Sunday, March 15, 2009

As delivered the Overo Earth computer comes with 256-Meg of DDR RAM memory and 256-Meg Flash non-volatile memory. For most embedded applications this is a vast amount of memory! On the other hand - if you are looking to use the device in a more-general purpose application such as a very very tiny desktop machine you will need more non-volatile memory for the storage of applications and application data files.

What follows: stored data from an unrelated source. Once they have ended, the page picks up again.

Definition decode_cid (n : Z) (value : option ConnectionId) : mparser ParamError ConnectionId :=
  rem ← remaining;
  if (MAX_CID_SIZE <? n) || match value with Some _ => true | None => false end || (rem <? n) then mfail MalformedParams
  else fun bs => match ConnectionId_from_buf bs n with Ret (cid, bs) => Ret (Ok cid, bs) | Panic => Panic end.

Definition is_some {A} (o : option A) : bool := match o with Some _ => true | None => false end.

(** The parameters read so far, and [ParamState]: the integer parameters seen. *)
Record ReadState : Type := mkReadState { rs_params : TransportParameters; rs_got : list TransportParameterId }.

(** The match on the identifier in the loop of [TransportParameters::read]. *)
Definition read_value (id : TransportParameterId) (n : Z) (s : ReadState) : mparser ParamError ReadState :=
  let params := rs_params s in
  let keep (p : TransportParameters) := mkReadState p (rs_got s) in
  match id with
  | OriginalDestinationConnectionId =>
      cid ← decode_cid n (original_dst_cid params); mret (keep (set_original_dst_cid params (Some cid)))
  | StatelessResetTokenId =>
      if negb (n =? 16) || is_some (stateless_reset_token params) then mfail MalformedParams
      else tok ← take_bytes RESET_TOKEN_SIZE; mret (keep (set_stateless_reset_token params (Some (mkResetToken tok))))
  | DisableActiveMigration =>
      if negb (n =? 0) || disable_active_migration params then mfail MalformedParams
      else mret (keep (set_disable_active_migration params true))
  | PreferredAddressId =>
      if is_some (preferred_address params) then mfail MalformedParams
      else a ← limited n read_preferred; mret (keep (set_preferred_address params (Some a)))
  | InitialSourceConnectionId =>
      cid ← decode_cid n (initial_src_cid params); mret (keep (set_initial_src_cid params (Some cid)))
  | RetrySourceConnectionId =>
      cid ← decode_cid n (retry_src_cid params); mret (keep (set_retry_src_cid params (Some cid)))
  | MaxDatagramFrameSize =>
      if (8 <? n) || is_some (max_datagram_frame_size params) then mfail MalformedParams
      else x ← plift VarInt_decode; mret (keep (set_max_datagram_frame_size params (Some (into_inner x))))
  | GreaseQuicBit => if n =? 0 then mret (keep (set_grease_quic_bit params true)) else mfail MalformedParams
  | MinAckDelayDraft07 => x ← plift VarInt_decode; mret (keep (set_min_ack_delay params (Some (into_inner x))))
  | id =>
      match int_param id with
      | Some ip =>
          value ← plift VarInt_decode;
          size ← total (VarInt_size value);
          if negb (n =? size) || bool_decide (id ∈ rs_got s) then mfail MalformedParams
          else mret (mkReadState (ip_set ip params (into_inner value)) (id :: rs_got s))
      | None => _ ← skip n; mret s
      end
  end.

(** One turn of the loop: identifier, length, value. *)
Definition read_one (s : ReadState) : mparser ParamError ReadState :=
  id ← plift get_var;
  n ← plift get_var;
  rem ← remaining;
  if rem <? n then mfail MalformedParams
  else
    match id_try_from id with
    | None => _ ← skip n; mret s
    | Some id => read_value id n s
    end.

(** Each turn takes two bytes or more, so the length of the input is enough fuel. *)
Fixpoint read_loop (fuel : nat) (s : ReadState) : mparser ParamError ReadState := fun bs =>
  match bs with
  | [] => Ret (Ok s, [])
  | _ :: _ =>
      match fuel with
      | O => Panic
      | S fuel => (s ← read_one s; read_loop fuel s) bs
      end
  end.

(** The semantic validation. *)
Definition illegal (side : Side) (p : TransportParameters) : bool :=
  (20 <? ack_delay_exponent p) || (Z.shiftl 1 14 <=? max_ack_delay p) || (active_connection_id_limit p <? 2) ||
  (max_udp_payload_size p <? 1200) || (MAX_STREAM_COUNT <? initial_max_streams_bidi p) ||
  (MAX_STREAM_COUNT <? initial_max_streams_uni p) ||
  match min_ack_delay p with Some m => max_ack_delay p * 1000 <? m | None => false end ||
  is_server side &&
    (is_some (original_dst_cid p) || is_some (preferred_address p) || is_some (retry_src_cid p) ||
     is_some (stateless_reset_token p)) ||
  match preferred_address p with Some x => len (cid_bytes (pa_connection_id x)) =? 0 | None => false end.

Definition TransportParameters_read (side : Side) : mparser ParamError TransportParameters := fun bs =>
  (s ← read_loop (length bs) (mkReadState TransportParameters_default []);
   if illegal side (rs_params s) then mfail IllegalValue else mret (rs_params s)) bs.

(** * Negotiation *)

(** [Option<VarInt>] compares [None] below everything. *)
Definition opt_gt (a b : option Z) : bool :=
  match a, b with Some x, Some y => y <? x | Some _, None => true | None, _ => false end.

Definition validate_resumption_from (p cached : TransportParameters) : result TransportError unit :=
  if (active_connection_id_limit p <? active_connection_id_limit cached) ||
     (initial_max_data p <? initial_max_data cached) ||
     (initial_max_stream_data_bidi_local p <? initial_max_stream_data_bidi_local cached) ||
     (initial_max_stream_data_bidi_remote p <? initial_max_stream_data_bidi_remote cached) ||
     (initial_max_stream_data_uni p <? initial_max_stream_data_uni cached) ||
     (initial_max_streams_bidi p <? initial_max_streams_bidi cached) ||
     (initial_max_streams_uni p <? initial_max_streams_uni cached) ||
     opt_gt (max_datagram_frame_size cached) (max_datagram_frame_size p) ||
     grease_quic_bit cached && negb (grease_quic_bit p)
  then Err (mkTransportError PROTOCOL_VIOLATION)
  else Ok tt.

I know, it was once stated that most people would generally only need about 10 megs of storage and 640K of RAM, but consider the source of that statement - Bill Gates himself (code bloat extrodinare) at the 1986 Chicago Computer Show! I beg to differ (as I did in 1986) that memory requirements will only grow and should not be limited to some hasty decision from others who would think computer technologies will not advance. Oh well - gotta get off this soap box!!! I degress!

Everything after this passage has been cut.